## Your instructions
Starting at the line that contains "Theorem homeRoutine_sets_lastSelectedBin", transcribe every remaining line of the entries exactly, including the last one.

Information given START

Lemma home_reset_run v s :
  home_reset v s = Some (tt, home_reset_state v s).
Proof. destruct v; reflexivity. Qed.

Definition home_banner : list Tok :=
  [Txt (LF ++ "=== HOMING ROUTINE ==="); NL;
   Txt "Rotating CCW to find unique double-press (encoder then real notch)...";
   NL; Txt "(type 'e' to stop)"; NL].

(** The state in which the final scan starts: threshold stored and
    announced. *)
Definition home_calibrated (gaps : list Z) (s : State) : State :=
  emit [Txt "Estimated normal gap = "; Num (normal_gap gaps); NL;
        Txt "Homing threshold (short gap) = ";
        Num (gap_threshold (normal_gap gaps)); NL;
        Txt "Now scanning until a short gap is detected..."; NL]
       (upd_nav (set_encoderGapThresholdSteps
                   (gap_threshold (normal_gap gaps))) s).

(** The state in which a successful [homeRoutine] returns, from the state
    [s] in which the index offset has been applied. *)
Definition home_done (s : State) : State :=
  emit [Txt "Homing complete. Now at BIN0."; NL]
       (upd_nav (set_lastSelectedBin 0)
          (upd_nav (set_homed true) (upd_nav (set_currentBin 0) s))).

Definition short_gap_found (g : Z) (s : State) : State :=
  emit [Txt "Detected SHORT gap = "; Num g; NL;
        Txt "encoder -> REAL notch. Using REAL notch as BIN0 reference."; NL]
       s.

Lemma home_scan_success v fuel : forall s s',
  home_scan v fuel s = Some (true, s') ->
  exists skipped s1 g s2 s3,
    seek_chain skipped s s1 /\
    Forall (fun x => encoderGapThresholdSteps (nav s) <= x) skipped /\
    seekNextPressEventCCW s1 = Some ((true, g), s2) /\
    g < encoderGapThresholdSteps (nav s) /\
    applyIndexOffset v (short_gap_found g s2) = Some (true, s3) /\
    s' = home_done s3.
Proof.
  induction fuel as [|fuel IH]; intros s s' H; cbn [home_scan] in H;
    [discriminate|].
  minv; try discriminate; frame_facts.
  - match goal with Hb : (_ <? _) = true |- _ =>
      frame_rewrite_in Hb; apply Z.ltb_lt in Hb
    end.
    exists []. do 4 eexists.
    split; [constructor|]. split; [constructor|].
    split; [eassumption|]. split; [assumption|].
    split; [eassumption | reflexivity].
  - match goal with Hb : (_ <? _) = false |- _ =>
      frame_rewrite_in Hb; apply Z.ltb_ge in Hb
    end.
    apply IH in H. destruct H as (sk & s1 & g & s2 & s3 & Hc & Hf & Hs & Hg
                                  & Ho & ->).
    frame_rewrite_in Hf. frame_rewrite_in Hg.
    exists (z :: sk), s1, g, s2, s3. repeat split; auto.
    econstructor; eauto.
Qed.

Lemma homeRoutine_success v fuel s s' :
  homeRoutine v fuel s = Some (true, s') ->
  exists first gaps s1 s2,
    seekNextPressEventCCW (home_reset_state v (emit home_banner s))
      = Some ((true, first), s1) /\
    seek_chain gaps s1 s2 /\
    List.length gaps = Z.to_nat HOME_SAMPLE_EVENTS /\
    home_scan v fuel (home_calibrated gaps s2) = Some (true, s').
Proof.
  unfold homeRoutine. intros H. minv; try discriminate.
  match goal with Hr : home_reset _ _ = _ |- _ =>
    rewrite home_reset_run in Hr; injection Hr as Hr; subst
  end.
  match goal with Hs : home_sample _ _ _ = _ |- _ =>
    apply home_sample_chain in Hs; destruct Hs as (new & -> & Hl & Hc)
  end.
  do 4 eexists. split; [eassumption|]. split; [eassumption|].
  split; [assumption|]. exact H.
Qed.

(** C9.  Every successful run of [homeRoutine] leaves [lastSelectedBin] at
    0 together with [currentBin] at 0 and [homed] set, so the range test on
    [lastSelectedBin] at the head of [runInventorySequence] passes. *)
Theorem homeRoutine_sets_lastSelectedBin
    (v : Sketch) (fuel : nat) (s s' : State) :
  homeRoutine v fuel s = Some (true, s') ->
  lastSelectedBin (nav s') = 0 /\
  currentBin (nav s') = 0 /\
  homed (nav s') = true /\
  (lastSelectedBin (nav s') <? 0) || (3 <? lastSelectedBin (nav s')) = false.
Proof.
  intros H. apply homeRoutine_success in H.
  destruct H as (first & gaps & s1 & s2 & _ & _ & _ & H).
  apply home_scan_success in H.
  destruct H as (sk & sa & g & sb & sc & _ & _ & _ & _ & _ & ->).
  unfold home_done. rewrite emit_nav. cbn. auto.
Qed.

Information given END

## Exercise solution
Theorem homeRoutine_sets_lastSelectedBin
    (v : Sketch) (fuel : nat) (s s' : State) :
  homeRoutine v fuel s = Some (true, s') ->
  lastSelectedBin (nav s') = 0 /\
  currentBin (nav s') = 0 /\
  homed (nav s') = true /\
  (lastSelectedBin (nav s') <? 0) || (3 <? lastSelectedBin (nav s')) = false.
Proof.
  intros H. apply homeRoutine_success in H.
  destruct H as (first & gaps & s1 & s2 & _ & _ & _ & H).
  apply home_scan_success in H.
  destruct H as (sk & sa & g & sb & sc & _ & _ & _ & _ & _ & ->).
  unfold home_done. rewrite emit_nav. cbn. auto.
Qed.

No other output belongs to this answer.